▸ **Given data**:
(** One scan of [demo_response] with an analyzer that reports [demo_doc]:
    one record, of severity [MEDIUM], and no file left. *)
Example demo_scan :
  let out := demo_grep (Some "FINDINGS") 13 demo_request demo_response (init ∅ []) in
  fst out = Ok tt
  ∧ List.map vuln_severity (kb (snd out)) = [severity.MEDIUM]
  ∧ List.map vuln_uri (kb (snd out)) = ["http://w3af.org/js/jquery.js?v=1"]
  ∧ map_to_list (files (snd out)) = []
  ∧ List.length (analyses (trace (snd out))) = 1%nat.
Proof. vm_compute. repeat split. Qed.

(** A watchdog kill shows as a negative status; with an output file that
    holds a complete document the findings are still reported. *)
Example demo_killed_with_output :
  let out := demo_grep (Some "FINDINGS") (-15) demo_request demo_response (init ∅ []) in
  List.map vuln_severity (kb (snd out)) = [severity.MEDIUM].
Proof. vm_compute. reflexivity. Qed.

(** ** Instances of the theorems *)

Lemma dedup_short_circuit_witness :
  demo_md5 (get_url demo_response) ∈ _analyzed_hashes seen_state
  ∧ fst (_should_analyze demo_md5 demo_response seen_state) = Ok false.
Proof.
  assert (demo_md5 (get_url demo_response) ∈ _analyzed_hashes seen_state) as Hseen.
  { unfold seen_state; cbn [_analyzed_hashes]. apply elem_of_singleton_2. reflexivity. }
  split; [exact Hseen|].
  exact (proj1 (proj1 (dedup_short_circuit demo_md5 demo_json_loads
                         (demo_retire None 0) demo_mktemp demo_py_str)
                      demo_response seen_state (or_introl Hseen))).
Defined.

Lemma severity_normalization_witness :
  Forall severity_is_string (vulnerabilities demo_message)
  ∧ get_severity demo_message = Ok severity.MEDIUM.
Proof.
  assert (Forall severity_is_string (vulnerabilities demo_message)) as Hstr.
  { repeat constructor; eexists; reflexivity. }
  split; [exact Hstr|].
  exact (proj1 (severity_normalization demo_py_str) demo_message Hstr).
Defined.

Lemma exit_status_convention_witness :
  snd (demo_retire None 0
         (RETIRE_CMD (demo_mktemp "retirejs-output-" ".w3af" ∅) "/tmp/in.js")
         (<[demo_mktemp "retirejs-output-" ".w3af" ∅ := ""]> ∅)) = 0
  ∧ fst (_analyze_file demo_json_loads (demo_retire None 0) demo_mktemp "/tmp/in.js"
           (init ∅ [])) = Ok (JArr []).
Proof.
  split; [reflexivity|].
  exact (proj1 (proj1 (exit_status_convention demo_json_loads (demo_retire None 0)
                         demo_mktemp "/tmp/in.js" (init ∅ []))
                      eq_refl)).
Defined.

Lemma parse_failure_resilience_witness :
  fst (_analyze_file demo_json_loads (demo_retire (Some "garbage") 13) demo_mktemp
         "/tmp/in.js" (init ∅ [])) = Ok (JArr []).
Proof.
  refine (proj1 (proj2 (parse_failure_resilience demo_json_loads
                          (demo_retire (Some "garbage") 13)
                          demo_mktemp "/tmp/in.js" (init ∅ []))
                       _ _)).
  - vm_compute. discriminate.
  - vm_compute. reflexivity.
Defined.

Lemma malformed_finding_filtering_witness :
  kb (snd (_handle_result demo_py_str demo_response (JObj empty_result) (init ∅ [])))
  = [].
Proof.
  refine (proj1 (proj2 (malformed_finding_filtering demo_py_str demo_response
                          empty_result (init ∅ []) _))).
  right; right. reflexivity.
Defined.

Lemma health_check_memoization_witness :
  fst (_retirejs_exit_code (demo_retire None 0) demo_mktemp (init ∅ []))
  = Ok (Some true).
Proof.
  exact (proj1 (proj1 (health_check_memoization demo_md5 demo_json_loads
                         (demo_retire None 0) demo_mktemp demo_py_str (init ∅ []))
                      eq_refl)).
Defined.

Lemma recording_not_atomic_witness :
  _analyzed_hashes (snd (_should_analyze demo_md5 demo_response (init ∅ [])))
  = {[demo_md5 (get_body demo_response)]}
    ∪ ({[demo_md5 (get_url demo_response)]} ∪ ∅).
Proof.
  refine (proj1 (proj2 (recording_not_atomic demo_md5 demo_json_loads
                          (demo_retire None 0) demo_mktemp demo_py_str
                          demo_response (init ∅ []) _) _)).
  - cbn [init _analyzed_hashes]. apply not_elem_of_empty.
  - cbn [init _analyzed_hashes]. apply not_elem_of_empty.
Defined.

Lemma vulnerability_defaults_witness :
  (∃ v, retire_vuln_of (JObj bare_entry) = Ok v
        ∧ dict_lookup bare_entry "severity" = None
        ∧ vuln_sev v = JStr "unknown")
  ∧ (∃ message sev,
       _handle_result demo_py_str demo_response (JObj jquery_result) checked_state
       = (Ok tt,
          append_uniq
            (mkVuln "Vulnerable JavaScript library in use"
                    (to_string demo_py_str message) sev
                    (get_id demo_response) "retirejs" (get_uri demo_response))
            checked_state)
       ∧ occurs_in (" - unknown") (to_string demo_py_str message)
       ∧ get_severity message = Ok sev).
Proof.
  split.
  - exists (mkRetireJSVulnerability (JStr "unknown") (JStr "unknown") (JArr [])).
    split; [reflexivity|]. split; [reflexivity|].
    exact (proj1 (proj1 (vulnerability_defaults demo_py_str)
                        bare_entry
                        (mkRetireJSVulnerability (JStr "unknown") (JStr "unknown")
                           (JArr []))
                        eq_refl)
                 eq_refl).
  - assert (Forall well_formed_entry
              ([JObj [("severity", JStr "medium");
                      ("identifiers", JObj [("summary", JStr "Selector XSS")])]]
               ++ JObj [] :: [])) as Hshape.
    { constructor; [|constructor; [|constructor]].
      - eexists. split; [reflexivity|]. split; eexists; reflexivity.
      - eexists. split; [reflexivity|]. split; eexists; reflexivity. }
    assert (default JNull (dict_lookup jquery_result "version") ≠ JNull) as Hver
      by discriminate.
    assert (default JNull (dict_lookup jquery_result "component") ≠ JNull) as Hcomp
      by discriminate.
    destruct (proj2 (proj2 (proj2 (proj2 (proj2 (vulnerability_defaults demo_py_str)))))
                demo_response jquery_result
                [JObj [("severity", JStr "medium");
                       ("identifiers", JObj [("summary", JStr "Selector XSS")])]]
                [] [] checked_state Hver Hcomp eq_refl Hshape)
      as (message & sev & pre & v & post & Hrun & _ & _ & _ & _ & _ & Hentry & Hline
          & Hsev & _).
    exists message, sev. split; [exact Hrun|]. split; [|exact Hsev].
    injection Hentry as <-. exact Hline.
Defined.

(** * Further properties of the plugin *)

Lemma checks_app (t u : list event) : checks (t ++ u) = checks t ++ checks u.
Proof.
  induction t as [|ev t IH]; simpl; [reflexivity|].
  destruct ev; simpl; rewrite ?IH; reflexivity.
Qed.

Lemma same_checks_refl st : same_checks st st.
Proof. reflexivity. Qed.

Lemma same_checks_trans a b c : same_checks a b → same_checks b c → same_checks a c.
Proof. unfold same_checks. congruence. Qed.

Lemma same_kb_refl st : same_kb st st.
Proof. reflexivity. Qed.

Lemma same_kb_trans a b c : same_kb a b → same_kb b c → same_kb a c.
Proof. unfold same_kb. congruence. Qed.

(** Closes the goals the [modify] steps leave for the relations above. *)
Ltac frame_more :=
  intros;
  lazymatch goal with
  | |- same_kb _ _ => exact eq_refl
  | |- same_checks _ _ =>
      unfold same_checks, emit; simpl;
      rewrite ?checks_app; simpl; rewrite ?app_nil_r; reflexivity
  | _ => frame_modify
  end.

Section Further.

Variable md5 : string -> string.
Variable json_loads : string -> option json.
Variable retire : string -> gmap string string -> gmap string string * Z.
Variable mktemp : string -> string -> gmap string string -> string.
Variable py_str : json -> string.

(** *** The self-check, seen from its callers *)

(** [_retirejs_exit_code] always returns; afterwards the check counts as
    run and the value returned is the stored one.  It leaves the cache and
    the knowledge base alone and starts no analysis. *)
Lemma exit_code_total st :
  ∃ ok st1,
    _retirejs_exit_code retire mktemp st = (Ok ok, st1)
    ∧ _retirejs_exit_code_was_run st1 = true
    ∧ _retirejs_exit_code_result st1 = ok
    ∧ _analyzed_hashes st1 = _analyzed_hashes st
    ∧ kb st1 = kb st
    ∧ analyses (trace st1) = analyses (trace st)
    ∧ (_retirejs_exit_code_was_run st = true → st1 = st).
Proof.
  destruct (_retirejs_exit_code_was_run st) eqn:Hrun.
  - exists (_retirejs_exit_code_result st), st.
    rewrite (exit_code_memo retire mktemp st Hrun). repeat split; assumption.
  - pose proof (exit_code_first retire mktemp st Hrun) as Hfirst. cbv zeta in Hfirst.
    eexists _, _. split; [exact Hfirst|].
    cbn [set_exit_code after _retirejs_exit_code_was_run _retirejs_exit_code_result
         _analyzed_hashes kb trace].
    repeat split.
    + rewrite analyses_app.
      match goal with |- context [if ?c then _ else _] => destruct c end;
        simpl; apply app_nil_r.
    + intros [=].
Qed.

(** [grep], once the self-check has answered. *)
Lemma grep_after_check req r st ok st1 :
  _retirejs_exit_code retire mktemp st = (Ok ok, st1) →
  grep md5 json_loads retire mktemp py_str req r st =
    if negb (opt_truthy ok && gate req r) then (Ok tt, st1)
    else
      match _should_analyze md5 r st1 with
      | (Ok true, st2) => _analyze_response json_loads retire mktemp py_str r st2
      | (Ok false, st2) => (Ok tt, st2)
      | (Raise e, st2) => (Raise e, st2)
      end.
Proof.
  intros Hcheck. unfold grep, gate. unfold bind at 1. rewrite Hcheck.
  destruct (opt_truthy ok); cbn [negb andb]; [|reflexivity].
  destruct (str_in _ _); cbn [negb andb]; [|reflexivity].
  destruct (Z_in _ _); cbn [negb andb]; [|reflexivity].
  destruct (is_text_or_html r); cbn [negb andb]; [|reflexivity].
  unfold bind. destruct (_should_analyze md5 r st1) as [[[|]|e] st2]; reflexivity.
Qed.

▸ **Work instructions**:
Tally the lines in the records that contain the word "garbage"; the answer is that number and nothing more.

▸ **Answer area**:
2